Posted by Lew Weinstein on April 2, 2016

hidden & AFOE

In June of 1938, Pope Pius XI asked an American Jesuit priest to prepare a draft of what the Holy Father expected to become a Papal Encyclical denouncing the racial policies and antisemitism of the Nazis. Father LaFarge went to Paris and prepared such a draft, which he brought to Rome in September 1938. What happened next to that draft is not known.

A few months later, in February 1939, Pius XI died and in March 1939 Cardinal Pacelli became Pius XII. The Encyclical was never promulgated and in fact disappeared for decades.

Passelecq managed to obtain the draft and much but not all of the record related to it. Many important facts are likely still buried in Vatican archives, or perhaps destroyed, but what Passelecq obtained is enough for a fascinating story and even more fascinating questions.

Did Pius XI ever see the draft? Was it kept from him, and if so, did Cardinal Pacelli have anything to do with that? Did Pacelli see the draft? Did Pacelli decide to bury it and if so why?

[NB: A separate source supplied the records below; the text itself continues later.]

(* ===== verification/ContextService.v ===== *)
(** The context of a model call (app/application/context_service.py): the history with
    this run's input, its compression and the persistence of a summary, recalled memory
    on the last question, and the tools that are exposed.

    The system prompt (app/application/prompt_builder.py) and the skill listings are
    arguments, as is the hook of external memory before a compression. *)
From S2P Require Import Prelude Json Repr Text Effects Budget InformationFlow ToolService TurnPolicy SessionStore ContextHistory ContextCompressor AgentState.
From stdpp Require Import gmap sets strings.
From Stdlib Require Import SpecFloat.
Open Scope Z_scope.

(** What the service is wired with. *)
Record ContextWiring (W : Type) := mkContextWiring {
  cw_system_prompt : option (list string) -> option string -> list string -> string;
  cw_skills_index : option (act (world W) string);
  cw_list_chat_selectable : option (act (world W) (option (list json)));
  cw_engine : option CompressorConfig;
  cw_fallback_summarizer : option (list dict -> string -> act (world W) string);
  cw_external_memory : bool;
  cw_pre_compress_all : list dict -> string -> option (list string) -> act (world W) string;
  cw_memory_tool : string -> option (list string) -> option bool;
  cw_record_compression : option (string -> Z -> option Z -> option string -> option string -> act (world W) unit);
  cw_clock : act (world W) pyfloat
}.
Arguments mkContextWiring {W}.
Arguments cw_system_prompt {W} _.
Arguments cw_skills_index {W} _.
Arguments cw_list_chat_selectable {W} _.
Arguments cw_engine {W} _.
Arguments cw_fallback_summarizer {W} _.
Arguments cw_external_memory {W} _.
Arguments cw_pre_compress_all {W} _.
Arguments cw_memory_tool {W} _.
Arguments cw_record_compression {W} _.
Arguments cw_clock {W} _.

(** [DefaultContextPolicy]'s values, without an engine. *)
Definition default_config : CompressorConfig :=
  mkCompressorConfig "" 32000 (SFdiv 53 1024 (float_of_int 1) (float_of_int 2)) 3 10
    (SFdiv 53 1024 (float_of_int 1) (float_of_int 5)) (float_of_int 300) false.

(** [build_context_policy_request] *)
Definition context_policy_request (cf : CompressorConfig) (messages : list ContextMessageCandidate) (force cooldown : bool)
    : ContextPolicyRequest :=
  mkContextRequest messages [] [] (cf_context_length cf) (cf_context_length cf) (cf_threshold_percent cf)
    (cf_summary_target_ratio cf) (Z.of_nat (cf_protect_first_n cf)) (Z.of_nat (cf_protect_last_n cf)) force cooldown.

Definition usable_name (v : json) : bool := match v with JStr s => truthy_str (strip s) | _ => false end.

(** The activated skills among the live ones, in the order of the user. *)
Definition filter_activated (raw live : list json) : list string :=
  omap (fun v => match v with JStr s => if bool_decide (JStr s ∈ List.filter usable_name live) then Some s else None | _ => None end)
    raw.

(** The last question: a user message that is no summary. *)
Definition is_question (m : dict) : bool :=
  has_role "user" m && negb (starts_with CONTEXT_SUMMARY_PREFIX (extract_text (default (JStr "") (obj_get "content" m)))).

Definition tool_name_of (tool : json) : string :=
  match tool with
  | JObj kvs => match dict_get kvs "function" with JObj f => match dict_get f "name" with JStr n => n | _ => "" end | _ => "" end
  | _ => ""
  end.

Section service.
Context {W : Type} `{Runtime W} (wiring : ContextWiring W).
Notation action := (act (turn W)).

(** [_get_engine_config], [_check_cooldown] *)
Definition engine_config (s : AgentState (world W)) : CompressorConfig :=
  match op_snapshot (run_options s) with
  | Some sn => sn_context sn
  | None => default default_config (cw_engine wiring)
  end.
Definition check_cooldown : action bool :=
  match cw_engine wiring with
  | None => ret false
  | Some cf => do? now <- await (cw_clock wiring) in with_turn (fun t => ret (cooling cf (last_compressed_at (rn t)) now))
  end.

Definition plan_context (candidates : list ContextMessageCandidate) : action ContextPlan :=
  do? cooldown <- check_cooldown in
  with_state (fun s => of_result (evaluate_context
    (context_policy_request (engine_config s) candidates (op_force_compress (run_options s)) cooldown))).

Definition stop_if_cancelled : action unit :=
  with_turn (fun t => if is_cancelled (as_session_id (st t)) (wd t) then raise CancelledError else ret tt).

Definition skills_index : action (option string) :=
  match cw_skills_index wiring with
  | None => ret None
  | Some build => try_except (do? i <- await build in ret (if truthy_str i then Some i else None)) (on_exception (ret None))
  end.

Definition activated_skills (raw : option json) : action (list string) :=
  match raw with
  | Some (JArr (v :: l)) =>
      match cw_list_chat_selectable wiring with
      | None => ret []
      | Some listing =>
          try_except (do? live <- await listing in ret (filter_activated (v :: l) (default [] live))) (on_exception (ret []))
      end
  | _ => ret []
  end.

Definition eligible (s : AgentState (world W)) (m : Message.t) : bool :=
  negb (bool_decide (Message.role m = "system")) && negb (bool_decide (Message.id m ∈ persisted_input_message_ids s)).

Definition build_context_state : action unit :=
  stop_if_cancelled;>
  with_state (fun s =>
  do? messages <- await (read_session_messages (as_session_id s)) in
  let eligible_messages := List.filter (eligible s) messages in
  do? summary <- await (get_summary_if_allowed (as_session_id s)) in
  do? plan <- plan_context (project_messages eligible_messages) in
  let context_messages := sanitize_conversation_tool_pairs (build_latest_compressed_context eligible_messages) in
  assign (fun s => s <| context_plan := Some plan |> <| context_message_ids := map Message.id context_messages |>);>
  do? index <- skills_index in
  do? activated <- activated_skills (op_activated_skills (run_options s)) in
  let prompt := cw_system_prompt wiring (op_external_memory_enabled (run_options s)) index activated in
  assign (fun s => s
    <| working_messages := [("role", JStr "system"); ("content", JStr prompt)]
                             :: map message_to_provider context_messages ++ input_messages s |>
    <| as_summary := from_option Summary.summary "" summary |> <| run_status := RunStatus.RUNNING |>)).

(** [except Exception: log], with a default. *)
Definition logged {A} (c : action A) : action (option A) :=
  try_except (do? a <- c in ret (Some a)) (on_exception (ret None)).

Definition persist_summary (summary_content next_summary : string) (indices : list nat) : action bool :=
  with_state (fun s =>
  do? appended <- logged (await (append_summary_message_if_allowed (as_session_id s) summary_content)) in
  match appended with
  | None => ret false
  | Some message_id =>
      let middle_ids := omap (fun i => context_message_ids s !! i) indices in
      (match middle_ids with
       | [] => ret tt
       | _ => logged (await (mark_messages_summarized_if_allowed (as_session_id s) middle_ids));> ret tt
       end);>
      (if truthy_str next_summary
       then logged (await (save_summary_if_allowed (as_session_id s) next_summary message_id));> ret tt else ret tt);>
      ret true
  end).

Definition record_compression (non_system : list dict) (summaries : list dict) (r : ContextCompressionResult) : action unit :=
  match cw_record_compression wiring with
  | None => ret tt
  | Some record =>
      let before := omap (fun i => non_system !! i) (summarized_message_indices r) in
      let text l := match l with [] => None | _ => Some (dump (JArr (map JObj l))) end in
      with_state (fun s =>
        logged (await (record (as_session_id s) (original_tokens r) (compressed_tokens r) (text before) (text summaries)));> ret tt)
  end.

Definition compress_prepared_context : action unit :=
  stop_if_cancelled;>
  match cw_engine wiring with
  | None => ret tt
  | Some cf =>
      with_state (fun s =>
      let leading_system := take_while (has_role "system") (working_messages s) in
      let non_system := drop (length leading_system) (working_messages s) in
      do? plan <- plan_context (project_working_messages non_system) in
      assign (fun s => s <| context_plan := Some plan |>);>
      match compression plan with
      | None => ret tt
      | Some cp =>
          do? rescued <- (if persist_messages s && cw_external_memory wiring
                          then await (cw_pre_compress_all wiring non_system (as_session_id s)
                                        (op_external_memory_enabled (run_options s)))
                          else ret "") in
          do? now <- await (cw_clock wiring) in
          with_turn (fun t =>
          do? r <- await (compress cf (cw_fallback_summarizer wiring) (last_compressed_at (rn t)) now non_system None
                            (cp_force cp) (as_summary s)) in
          if negb (compressed r) then ret tt
          else
            do? ended <- await (cw_clock wiring) in
            modify (fun t => t <| rn := (rn t) <| last_compressed_at := Some ended |> |>);>
            match List.filter is_summary_message (cc_messages r) with
            | [summary_dict] =>
                let next_summary := if truthy_str rescued
                                    then strip (rescued +:+ String (Ascii.ascii_of_nat 10) (String (Ascii.ascii_of_nat 10) (cc_summary r)))
                                    else cc_summary r in
                let finish := assign (fun s => s <| as_summary := next_summary |>
                                                 <| working_messages := leading_system ++ cc_messages r |>) in
                if negb (persist_messages s) then finish
                else
                  do? stored <- persist_summary (extract_text (dict_get summary_dict "content")) next_summary
                                  (summarized_message_indices r) in
                  if stored then finish;> record_compression non_system [summary_dict] r else ret tt
            | _ => ret tt
            end)
      end)
  end.

Definition prepare_context : action unit := build_context_state;> compress_prepared_context.

(** ** One model call *)

Definition build_provider_messages : action (list dict) :=
  with_state (fun s =>
  if negb (cw_external_memory wiring) then ret (working_messages s)
  else match last_index is_question (working_messages s) with
  | None => ret (working_messages s)
  | Some i =>
      let last_msg := default [] (working_messages s !! i) in
      do? recalled <-
        match external_memory_context s with
        | Some c => ret c
        | None =>
            match obj_get "content" last_msg with
            | None => raise KeyError
            | Some content =>
                do? c <- await (read_external_if_allowed (extract_text content) (as_session_id s)
                                  (op_external_memory_enabled (run_options s))) in
                assign (fun s => s <| external_memory_context := Some c |>);> ret c
            end
        end in
      if truthy_str recalled then
        match obj_get "content" last_msg with
        | None => raise KeyError
        | Some content =>
            let blank := String (Ascii.ascii_of_nat 10) (String (Ascii.ascii_of_nat 10) "") in
            ret (<[i := dict_set "content" (prepend_text_part content (recalled +:+ blank)) last_msg]> (working_messages s))
        end
      else ret (working_messages s)
  end).

(** [tools] is absent when the service has no tool service. *)
Definition build_provider_context : action (list dict * list json) :=
  do? messages <- build_provider_messages in
  with_turn (fun t =>
  let o := run_options (st t) in
  let listed := list_openai_tools (tools (wd t))
                  (ExposePolicy (if op_safe_only o then ToolExposurePolicy.SAFE_ONLY else ToolExposurePolicy.DEFAULT))
                  (op_tool_context o) in
  ret (messages,
    if cw_external_memory wiring
    then List.filter (fun tool => default true (cw_memory_tool wiring (tool_name_of tool) (op_external_memory_enabled o))) listed
    else listed)).
End service.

Questions like these can perhaps be answered some day if the Vatican provides all the archives it has. Other questions are more speculative.

Would the Encyclical, if published, have made any difference in the Nazi’s subsequent murder of 6 million Jews? Would the Encyclical have created an anti-Nazi climate where the US might have entered the fight with England sooner? Would the Encyclical have created pressure for Allied bombing of Auschwitz and other murder sites? Would the Encyclical have led to Nazi retaliation against Catholics living in Germany, Poland and elsewhere? Would the Encyclical have encouraged other countries to allow more Jews to get out of Germany before they were murdered?

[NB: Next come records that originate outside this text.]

Definition LIMIT_WITH_RESULT : string := "已达到工具调用上限，模型没有生成最终回答。最近一次工具调用已返回以下结果：".
Definition LIMIT_WITHOUT_RESULT : string := "已达到工具调用上限，模型没有生成最终回答。请查看工具调用，或缩小问题后重试。".

(** [_error_message_for_user] *)
Definition error_message_for_user (json_loads : string -> option json) (error : string) (messages : list dict) : result string :=
  if bool_decide (error = "iteration limit reached") then
    let? content := latest_tool_result_summary json_loads messages in
    Return (if truthy_str content then LIMIT_WITH_RESULT +:+ blank_line +:+ content else LIMIT_WITHOUT_RESULT)
  else Return (if truthy_str error then error else "error").

Section graph.
Context {W : Type} `{Runtime W} (g : GraphWiring W).
Notation action := (act (turn W)).
Notation state := (AgentState (world W)).

(** [_dispatch_hook]: no dispatcher or a failing one gives no results. *)
Definition dispatch_hook (name : string) (kwargs : dict) : action (list json) :=
  match invoke_hook with
  | None => ret []
  | Some invoke => try_except (await (invoke name kwargs)) (on_exception (ret []))
  end.

Definition check_run : action unit := await check_current_run.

For me, Passelecq’s book provides much material for one or more possible chapters in Book Two of A FLOOD OF EVIL which I hope to write later this year.


But what are the appropriate rules for writing historical fiction when some of the facts are known and others are not? My guidelines are these:

(1) if I state an historical fact, get it as right as possible;
(2) if responsible sources disagree on the facts, I am free to choose whichever version I want to portray;
(3) for the fictional parts which go beyond the known facts, they must be plausible with regard both to known events and to the reported personalities and inclinations of the historical characters;
(4) there must be no credible negative facts which make the fiction I am writing impossible to have happened.

Given those guidelines, I feel free to create a work of historical fiction which goes beyond the history and presents a plausible version of what might have happened. “The Hidden Encyclical of Pius XI” gives me a huge and powerful canvass on which to create important aspects of my novel.